土槿皮乙酸（Pseudolaric acid B，PAB）是中药土槿皮的主要成分，具有独特的二萜结构母核。近来，上海药物所研究人员首次发现该化合物具有显著的抗肿瘤新生血管形成的作用，其作用机制是通过加速蛋白酶体降解新生血管生成关键因子HIF-1，减少其蓄积，从而抑制新生血管生成。肿瘤新生血管系统是目前抗肿瘤药物研究领域的热点和重要靶标。因此，开展PAB的结构修饰和构效关系研究具有重要的学术意义和实际应用价值。PAB由于其独特而复杂的结构使得全合成和结构修饰的难度很大，研究人员通过对土槿皮进行深入的化学研究，获得了一系列结构新颖、多样化、难以通过化学合成或修饰得到的PAB同系物，从而为深入研究该化合物的抗肿瘤活性和构效关系提供了方便。在此基础上，合成了一系列土槿皮乙酸衍生物，并通过深入抗肿瘤活性评价，发现了一系列活性明显提高的PAB衍生物（13c-13k），如针对HMEC-1细胞的抑制活性（PAB衍生物13c，IC50 = 0.199 mM；13d，IC50 = 0.238 mM；13f，IC50 = 0.195 mM；PAB：0.803 mM）。体外细胞迁移实验表明PAB衍生物（13c-13k）具有显著的细胞迁移抑制作用，并建立了清楚的PAB类化合物抗肿瘤作用的构效关系。
本研究为丁健课题组和岳建民课题组共同完成，论文发表在Journal of Medicinal Chemistry 上。本研究为中药土槿皮的深层次的开发和利用提供了理论基础，具有重要的学术和实际应用意义。
Structural Modification of an Angiogenesis Inhibitor Discovered from Traditional Chinese Medicine and a Structure–Activity Relationship Study
Sheng-Ping Yang, Yu-Jun Cai, Bang-Le Zhang, Lin-Jiang Tong, Hua Xie, Yan Wu, Li-Ping Lin, Jian Ding,* and Jian-Min Yue*
Journal of Medicinal Chemistry (IF 5.115)
2008, 51, 77–85
Pseudolaric acid B (1) (PAB), with a unique scaffold, was initially isolated as the major compound from the root and trunk bark of Pseudolarix kaempferi Gordon, which is a well-known TCM. Recently, PAB (1) was initially demonstrated by our research group to inhibit angiogenesis, and to have function of abrogating paracrine stimulation of VEGF from tumor cell due to the reduction of HIF-1a protein by promoting its proteasome-mediated degradation. Due to the unique structural scaffold and the significant anti-angiogenesis activity, PAB (1) has potential value as an anticancer drug or a drug lead. However, there has been very limited study on the structural modification and structure activity relationship (SAR) of PAB analogs related with the anticancer purpose, largely due to the protracted and complex nature of their structures for modification/and synthesis. Fortunately, a series of pseudolaric acids analogs with diversified structures, which were difficult to be synthesized, have been isolated from P. kaempferi in our laboratory, providing a chance to initially outline the gross anticancer SAR. Subsequently, a refined structural modification of PAB (1) and SAR study were conducted after the syntheses of a series of PAB derivatives. The in vitro anticancer activities of the selected naturally occurring pseudolaric acids and the structurally modified PAB derivatives have led to the establishment of a clear structure-activity relationship. Some PAB derivatives, such as 13c-13k, exhibited more potent inhibition (e.g. 13c, IC50 = 0.199 mM; 13d, IC50 = 0.238 mM; 13f, IC50 = 0.195 mM) than PAB (IC50 = 0.803 mM) on the proliferation of HMEC-1 cell, and also displayed strong cytotoxicities against six tumor cell lines.

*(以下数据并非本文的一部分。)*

Lemma validate_invocations_ok s seen l : validate_invocations s seen l = Ok tt ->
  forall i, i ∈ l -> validate_invocation s i = Ok tt.
Proof.
  revert seen. induction l as [|x l IH]; intros seen E i Hi; [by apply elem_of_nil in Hi|]. cbn [validate_invocations] in E.
  apply res_bind_ok_inv in E as ([] & _ & E). apply res_bind_ok_inv in E as ([] & Ex & E).
  apply elem_of_cons in Hi as [->|Hi]; [done|]. by eapply IH.
Qed.

(** A call that reached its provider is billed or possibly billed, and no other. *)
Lemma validate_invocation_ok s i : validate_invocation s i = Ok tt ->
  sin_provider_called i = xorb (called_and "BILLED" i) (called_and "POSSIBLY_BILLED" i) /\
  called_and "BILLED" i && called_and "POSSIBLY_BILLED" i = false /\ 0 <= sin_prompt_tokens i /\ 0 <= sin_completion_tokens i.
Proof.
  unfold validate_invocation. intros E. apply res_bind_ok_inv in E as ([] & _ & E).
  destruct (terminal_invocation _), (sin_completed_at i) as [c|]; try done.
  apply res_bind_ok_inv in E as ([] & E1 & E). apply fail_if_ok_inv in E1.
  apply res_bind_ok_inv in E as ([] & E2 & E). apply fail_if_ok_inv in E2.
  apply res_bind_ok_inv in E as ([] & E3 & E). apply fail_if_ok_inv in E3. cbn [existsb] in E3.
  apply negb_false_iff in E1, E2. unfold valid_billing, one_of in E1. apply bool_decide_eq_true_1 in E1.
  unfold billing_binds in E2. unfold called_and. cbn [map] in E1. rewrite !elem_of_cons, elem_of_nil in E1.
  split; [|split; [|lia]].
  - destruct E1 as [E1|[E1|[E1|[]]]]; rewrite E1 in *; cbn in *; destruct (sin_provider_called i); cbn in *; done.
  - destruct E1 as [E1|[E1|[E1|[]]]]; rewrite E1 in *; cbn in *; destruct (sin_provider_called i); cbn in *; done.
Qed.

Section Sealed.
Context `{Unicode}.

(** What the theorems use of a sealed snapshot. *)
Record sealed (s : RunSourceSnapshot) : Prop := {
  sl_status : terminal_run (sn_status s) = true;
  sl_claims : NoDup (map scl_id (sn_claims s));
  sl_invocations : forall i, i ∈ sn_invocations s -> validate_invocation s i = Ok tt
}.

Lemma validate_snapshot_ok s : validate_snapshot s = Ok tt -> sealed s.
Proof.
  unfold validate_snapshot. intros E. apply res_bind_ok_inv in E as ([] & E1 & E).
  apply res_bind_ok_inv in E as ([] & _ & E). apply res_bind_ok_inv in E as ([] & _ & E).
  apply res_bind_ok_inv in E as ([] & E2 & E). apply res_bind_ok_inv in E as ([] & _ & E).
  apply res_bind_ok_inv in E as ([] & _ & E). apply res_bind_ok_inv in E as ([] & _ & E). constructor.
  - unfold validate_run in E1. apply res_bind_ok_inv in E1 as ([] & E1 & _). apply fail_if_ok_inv in E1. by apply negb_false_iff.
  - by apply validate_claims_ok in E as [? _].
  - by apply (validate_invocations_ok _ [] _ E2).
Qed.
End Sealed.

(** ** Chains *)

(** A citation whose chain is valid. *)
Definition citation_ok (s : RunSourceSnapshot) (ct : SourceCitation) : bool :=
  match last_of scl_id (sn_claims s) (sct_answer_claim_id ct) with
  | Some claim => valid_citation ct claim (last_of sev_id (sn_evidence s) (sct_verified_evidence_id ct))
  | None => false
  end.

Lemma trace_citations_ok s l c c' : trace_citations s l c = Ok c' ->
  (forall k, k ∈ ch_cited c' <-> k ∈ ch_cited c \/ exists ct, ct ∈ l /\ sct_answer_claim_id ct = k) /\
  (forall k, chains_of c' k = [] <-> chains_of c k = [] /\ forall ct, ct ∈ l -> sct_answer_claim_id ct = k -> citation_ok s ct = false) /\
  (forall k, k ∈ ch_invalid c' <-> k ∈ ch_invalid c \/ exists ct, ct ∈ l /\ sct_answer_claim_id ct = k /\ citation_ok s ct = false).
Proof.
  revert c. induction l as [|ct l IH]; intros c E; cbn [trace_citations] in E.
  { injection E as <-. split; [|split]; intros k; split.
    - by left. - intros [|(ct & Hc & _)]; [done|by apply elem_of_nil in Hc].
    - intros Hk. split; [done|]. intros ct Hc. by apply elem_of_nil in Hc. - by intros [? _].
    - by left. - intros [|(ct & Hc & _)]; [done|by apply elem_of_nil in Hc]. }
  destruct (last_of scl_id (sn_claims s) (sct_answer_claim_id ct)) as [claim|] eqn:Ec; [|done].
  assert (Hok : citation_ok s ct = valid_citation ct claim (last_of sev_id (sn_evidence s) (sct_verified_evidence_id ct)))
    by (unfold citation_ok; by rewrite Ec).
  apply last_of_Some in Ec as [_ Hid]. rewrite Hid in E. revert E Hok.
  set (ev := last_of sev_id (sn_evidence s) (sct_verified_evidence_id ct)). intros E Hok.
  assert (Hsome : valid_citation ct claim ev = true -> exists e, ev = Some e) by (destruct ev; [eauto|done]).
  apply IH in E as (I1 & I2 & I3). clear IH. split; [|split]; intros k.
  - rewrite I1. assert (forall b : bool, ch_cited (if b then c else c) = ch_cited c) as _ by (by intros []).
    destruct (valid_citation ct claim ev) eqn:Ev; [destruct (Hsome eq_refl) as [e ->]|]; cbn [ch_cited];
      rewrite elem_of_cons; split.
    + intros [[->|Hk]|(x & Hx & Hk)]; [right; exists ct; split; [left|done]|by left|right; exists x; split; [by right|done]].
    + intros [Hk|(x & [->|Hx]%elem_of_cons & Hk)]; [left; by right|left; by left|right; by exists x].
    + intros [[->|Hk]|(x & Hx & Hk)]; [right; exists ct; split; [left|done]|by left|right; exists x; split; [by right|done]].
    + intros [Hk|(x & [->|Hx]%elem_of_cons & Hk)]; [left; by right|left; by left|right; by exists x].
  - rewrite I2. destruct (valid_citation ct claim ev) eqn:Ev; [destruct (Hsome eq_refl) as [e ->]|].
    + unfold chains_of. cbn [ch_valid]. destruct (decide (sct_answer_claim_id ct = k)) as [<-|Hne].
      * rewrite dget_dset_eq. cbn [default]. split; [intros [Ha _]; by destruct (default [] _)|].
        intros [_ Hall]. specialize (Hall ct ltac:(left) eq_refl). congruence.
      * rewrite dget_dset_ne by done. split; intros [Hk Hall]; (split; [done|]); intros x Hx Hxk.
        -- apply elem_of_cons in Hx as [->|Hx]; [done|by apply Hall].
        -- apply Hall; [by right|done].
    + unfold chains_of. cbn [ch_valid]. split; intros [Hk Hall]; (split; [done|]); intros x Hx Hxk.
      * apply elem_of_cons in Hx as [->|Hx]; [done|by apply Hall].
      * apply Hall; [by right|done].
  - rewrite I3. destruct (valid_citation ct claim ev) eqn:Ev; [destruct (Hsome eq_refl) as [e ->]|]; cbn [ch_invalid].
    + split; intros [Hk|(x & Hx & Hk & Hf)]; [by left|right; exists x; split; [by right|done]|by left|].
      apply elem_of_cons in Hx as [->|Hx]; [congruence|right; by exists x].
    + rewrite elem_of_cons. split.
      * intros [[->|Hk]|(x & Hx & Hk)]; [right; exists ct; split; [left|done]|by left|right; exists x; split; [by right|done]].
      * intros [Hk|(x & [->|Hx]%elem_of_cons & Hk & Hf)]; [left; by right|left; by left|right; by exists x].
Qed.

(** ** What an outcome says *)

Section Collected.
Context `{Unicode} (decimal_of_text : pystr -> option Decimal) (canonical_time : datetime -> pystr)
  (canonical_digest : json -> res pystr).

Abbreviation collected s case assertions rate oracle version :=
  (collect_run_snapshot decimal_of_text canonical_time canonical_digest s case assertions rate oracle version).

Lemma usage_of_inv rate l us : usage_of rate l = Ok us ->
  su_observed_calls us = count (called_and "BILLED") l /\ su_possibly_calls us = count (called_and "POSSIBLY_BILLED") l /\
  su_prompt_tokens us = sum_of sin_prompt_tokens (called_and "BILLED") l /\
  su_completion_tokens us = sum_of sin_completion_tokens (called_and "BILLED") l.
Proof. unfold usage_of, SettlementUsage_new. cbv zeta. intros E. minv. done. Qed.

Lemma gold_results_length case assertions claims valid at_ gold :
  gold_results decimal_of_text case assertions claims valid at_ = Ok gold ->
  gold = [] \/ length gold = length assertions.
Proof.
  unfold gold_results. destruct (negb (deterministic case)); [intros [= <-]; by left|]. intros E.
  apply res_bind_ok_inv in E as (inside & _ & E). destruct inside.
  - apply traverse_ok, Forall2_length in E. by right.
  - injection E as <-. right. by rewrite length_map.
Qed.

(** How the parts of an outcome come about. *)
Record made_of (s : RunSourceSnapshot) (case : ShadowCase) (assertions : list GoldAssertion) (limit : Z) (o : CollectionOutcome)
    (chains : Chains) (signals : list pystr) (time_invalid : bool) : Prop := {
  mo_chains : trace_citations s (sn_citations s) {| ch_valid := []; ch_cited := []; ch_invalid := [] |} = Ok chains;
  mo_limit : model_limit (sn_mode s) = Some limit;
  mo_sealed : sealed s;
  mo_total : rm_fact_total (co_metrics o) = Z.of_nat (length (base.filter (fun f => sf_required f = true) (sn_facts s)));
  mo_covered : rm_fact_covered (co_metrics o)
    = count (fun f => covered_fact (sf_status f)) (base.filter (fun f => sf_required f = true) (sn_facts s));
  mo_minimum : rm_minimum_required_facts (co_metrics o) = sc_minimum_required_facts case;
  mo_gap : rm_fact_gap (co_metrics o)
    = Z.max (rm_fact_total (co_metrics o)) (sc_minimum_required_facts case) - rm_fact_covered (co_metrics o);
  mo_plan : rm_plan_completeness_failure (co_metrics o) = (rm_fact_total (co_metrics o) <? sc_minimum_required_facts case);
  mo_factual : rm_factual_claims (co_metrics o) = Z.of_nat (length (factual_claims s));
  mo_nonfactual : rm_nonfactual_claims (co_metrics o)
    = Z.of_nat (length (sn_claims s)) - Z.of_nat (length (factual_claims s));
  mo_cited : rm_cited_factual_claims (co_metrics o)
    = count (fun c => bool_decide (scl_id c ∈ ch_cited chains)) (factual_claims s);
  mo_violations : rm_traceability_violations (co_metrics o) = count (violates chains) (factual_claims s);
  mo_pollution : rm_query_pollution (co_metrics o) = count (polluted case) (sn_queries s);
  mo_successes : rm_provider_successes (co_metrics o)
    = count (fun a => is_text "SUCCEEDED" (spa_status a)) (sn_provider_attempts s);
  mo_failures : rm_provider_failures (co_metrics o)
    = Z.of_nat (length (sn_provider_attempts s)) - rm_provider_successes (co_metrics o);
  mo_gold : co_gold o = [] \/ length (co_gold o) = length assertions;
  mo_calls : co_model_calls o = count sin_provider_called (sn_invocations s);
  mo_observed : su_observed_calls (co_usage o) = count (called_and "BILLED") (sn_invocations s);
  mo_possibly : su_possibly_calls (co_usage o) = count (called_and "POSSIBLY_BILLED") (sn_invocations s);
  mo_prompt : su_prompt_tokens (co_usage o) = sum_of sin_prompt_tokens (called_and "BILLED") (sn_invocations s);
  mo_completion : su_completion_tokens (co_usage o) = sum_of sin_completion_tokens (called_and "BILLED") (sn_invocations s);
  mo_time : time_invalid = false <-> exists c, sn_completed_at s = Some c /\ dt_le (sn_created_at s) c = Ok true;
  mo_signals : signals = measured_signals case s limit (rm_plan_completeness_failure (co_metrics o))
    (rm_traceability_violations (co_metrics o)) (rm_query_pollution (co_metrics o)) (valid_evidence s chains) (co_gold o);
  mo_class : (co_error_class o, co_error_code o, co_signal_flags o)
    = classification s signals (rm_fact_gap (co_metrics o)) time_invalid
}.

In conclusion, PAB derivatives represent a novel structural scaffold and possess a unique mode-of-action of anticancer. Their strong inhibitory activity against HMEC-1 cell proliferation, migration and tube formation (only 13d) featuring the antianiogenesis property, and their significant cytotoxic activity against the selected tumor cell lines suggest that these compounds have dual functions, and further investigation into this structure class is warranted. We view the pseudolaric acid B and its derivatives as a promising new class of anticancer leads deserving of further studies.